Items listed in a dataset
(* ===== verification/Database.v ===== *)
(** The source-file tables of [src/src/makolet/adapters/persistence/schema.py] and the
    transaction discipline of [adapters/persistence/ingestion.py] and
    [adapters/persistence/leases.py].

    A surrogate id whose row also has a unique natural key is represented by that
    key: a retailer by its source key, a portal by retailer and portal key, an
    archive object by its digest.  Columns no modelled operation reads back (error
    messages, creation times) are left out; the staging counters of a run belong to
    the staging tables. *)
From S2P Require Import Prelude Errors Effects Enums PyNumbers Models AppModels Ports.

(** ** Rows *)

(** [source_files]: the discovery columns are those of the [RemoteFile] they were
    written from. *)
Record SourceRow := {
  src_remote : RemoteFile;
  src_status : IngestionStatus;
  src_archive : option pystr;
  src_parser_version : option pystr;
  src_evidence : option DownloadEvidence;
  src_error_code : option string;
  src_updated_at : Z
}.

(** [ingestion_runs]. *)
Record RunRow := {
  run_id : uuid;
  run_source : uuid;
  run_attempt : Z;
  run_status : IngestionStatus;
  run_finished_at : option Z;
  run_error_code : option string
}.

(** [source_file_events]. *)
Record EventRow := {
  ev_source : uuid;
  ev_run : uuid;
  ev_from : option IngestionStatus;
  ev_to : IngestionStatus;
  ev_error_code : option string
}.

(** [raw_archive_objects], keyed by [content_sha256]. *)
Record ArchiveRow := {
  arc_object_key : pystr;
  arc_content_length : Z;
  arc_archived_at : datetime
}.

(** [replay_runs]. *)
Record ReplayRow := {
  rp_id : uuid;
  rp_source : uuid;
  rp_rebuild : option uuid;
  rp_requested_version : pystr;
  rp_previous_version : option pystr;
  rp_status : IngestionStatus;
  rp_finished_at : option Z;
  rp_succeeded : option bool;
  rp_error_code : option string
}.

(** [normalized_rebuild_runs], keyed by id; a column that is only reported is left out. *)
Inductive RebuildStatus := REBUILD_RUNNING | REBUILD_FAILED | REBUILD_COMPLETED.
#[export] Instance RebuildStatus_eq_dec : EqDecision RebuildStatus.
Proof. solve_decision. Defined.

Record RebuildRun := {
  nr_status : RebuildStatus;
  nr_requested_by : pystr;
  nr_parser_version : pystr;
  nr_archive_cutoff : Z;
  nr_total : Z;
  nr_completed : Z;
  nr_last_sequence : option Z;
  nr_last_source : option uuid;
  nr_last_archived_at : option datetime;
  nr_finished_at : option Z;
  nr_error_code : option string
}.

(** [clock] is [clock_timestamp()] and [next_id] the source of [gen_random_uuid()]:
    an id no row has. *)
Record Db := {
  portals : gmap (pystr * pystr) SourceProtocol;
  sources : gmap uuid SourceRow;
  runs : list RunRow;
  events : list EventRow;
  archives : gmap pystr ArchiveRow;
  replays : list ReplayRow;
  active_rebuild : option uuid;
  rebuild_runs : gmap uuid RebuildRun;
  clock : Z;
  next_id : uuid
}.

Definition empty_db : Db :=
  {| portals := ∅; sources := ∅; runs := []; events := []; archives := ∅; replays := [];
     active_rebuild := None; rebuild_runs := ∅; clock := 0; next_id := 1 |}.

(** Writes of one table. *)
Definition set_portals f (d : Db) := {| portals := f (portals d); sources := sources d;
  runs := runs d; events := events d; archives := archives d; replays := replays d;
  active_rebuild := active_rebuild d; rebuild_runs := rebuild_runs d;
  clock := clock d; next_id := next_id d |}.
Definition set_sources f (d : Db) := {| portals := portals d; sources := f (sources d);
  runs := runs d; events := events d; archives := archives d; replays := replays d;
  active_rebuild := active_rebuild d; rebuild_runs := rebuild_runs d;
  clock := clock d; next_id := next_id d |}.
Definition set_runs f (d : Db) := {| portals := portals d; sources := sources d;
  runs := f (runs d); events := events d; archives := archives d; replays := replays d;
  active_rebuild := active_rebuild d; rebuild_runs := rebuild_runs d;
  clock := clock d; next_id := next_id d |}.
Definition set_events f (d : Db) := {| portals := portals d; sources := sources d;
  runs := runs d; events := f (events d); archives := archives d; replays := replays d;
  active_rebuild := active_rebuild d; rebuild_runs := rebuild_runs d;
  clock := clock d; next_id := next_id d |}.
Definition set_archives f (d : Db) := {| portals := portals d; sources := sources d;
  runs := runs d; events := events d; archives := f (archives d); replays := replays d;
  active_rebuild := active_rebuild d; rebuild_runs := rebuild_runs d;
  clock := clock d; next_id := next_id d |}.
Definition set_replays f (d : Db) := {| portals := portals d; sources := sources d;
  runs := runs d; events := events d; archives := archives d; replays := f (replays d);
  active_rebuild := active_rebuild d; rebuild_runs := rebuild_runs d;
  clock := clock d; next_id := next_id d |}.
Definition bump_id (d : Db) := {| portals := portals d; sources := sources d;
  runs := runs d; events := events d; archives := archives d; replays := replays d;
  active_rebuild := active_rebuild d; rebuild_runs := rebuild_runs d;
  clock := clock d; next_id := next_id d + 1 |}.

(** [gen_random_uuid()]. *)
Definition fresh_id : M Db uuid := d ← get_state; modify bump_id;; mret (next_id d).

(** ** Sessions and locks

    [lock_stack] is the context variable [_CURRENT_INGESTION_LOCK] with the values its
    tokens restore; [held] are the advisory locks of every session, by hash. *)
Record Session_state := {
  db : Db;
  lock_stack : list pystr;
  held : gset Z
}.

Definition current_ingestion_lock (s : Session_state) : option pystr := head (lock_stack s).

Definition with_db (d : Db) (s : Session_state) : Session_state :=
  {| db := d; lock_stack := lock_stack s; held := held s |}.

(** [self._engine.begin()] or [lock.connection.begin()]: the body commits when it
    returns and is rolled back when it raises. *)
Definition begin {A} (m : M Db A) : M Session_state A := fun s =>
  let '(r, d) := transaction m (db s) in (r, with_db d s).

Definition conflict : exn := PyExn PersistenceConflictError.
Definition not_found : exn := PyExn PersistenceNotFoundError.

(** [PostgresIngestionRepository._transaction]. *)
Definition in_transaction {A} (sid : option uuid) (require_owned : bool) (m : M Db A)
    : M Session_state A :=
  lock ← gets current_ingestion_lock;
  raise_if (require_owned && bool_decide (lock = None)) conflict;;
  raise_if (match lock, sid with
            | Some r, Some i => negb (bool_decide (r = source_file_resource i))
            | _, _ => false
            end) conflict;;
  begin m.

(** ** Leases *)

Definition MAXIMUM_LEASE_TTL : Z := 24 * 3600 * 1000000.

Section leases.
(** [hashtextextended(resource, 0)]. *)
Variable hash_resource : pystr -> Z.

(** [PostgresLeaseManager.acquire] up to its [yield]. *)
Definition acquire (resource owner : pystr) (ttl : Z) : M Session_state bool :=
  raise_if (negb (str_truthy resource) || (512 <? py_len resource)) (PyExn ValueError);;
  raise_if (negb (str_truthy owner) || (256 <? py_len owner)) (PyExn ValueError);;
  raise_if ((ttl <=? 0) || (MAXIMUM_LEASE_TTL <? ttl)) (PyExn ValueError);;
  s ← get_state;
  let key := hash_resource (py "makolet:ingestion-file:" ++ resource) in
  if bool_decide (key ∈ held s) then mret false
  else
    put_state {| db := db s; lock_stack := resource :: lock_stack s;
                 held := {[ key ]} ∪ held s |};;
    mret true.

(** Its [finally] block for an acquired lock. *)
Definition release (resource : pystr) : M Session_state unit :=
  modify (fun s =>
    {| db := db s; lock_stack := tail (lock_stack s);
       held := held s ∖ {[ hash_resource (py "makolet:ingestion-file:" ++ resource) ]} |}).
End leases.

**Task**
Filter the entries down to the lines that include the string "back".

**Result of the exercise**
    archive object by its digest.  Columns no modelled operation reads back (error
    returns and is rolled back when it raises. *)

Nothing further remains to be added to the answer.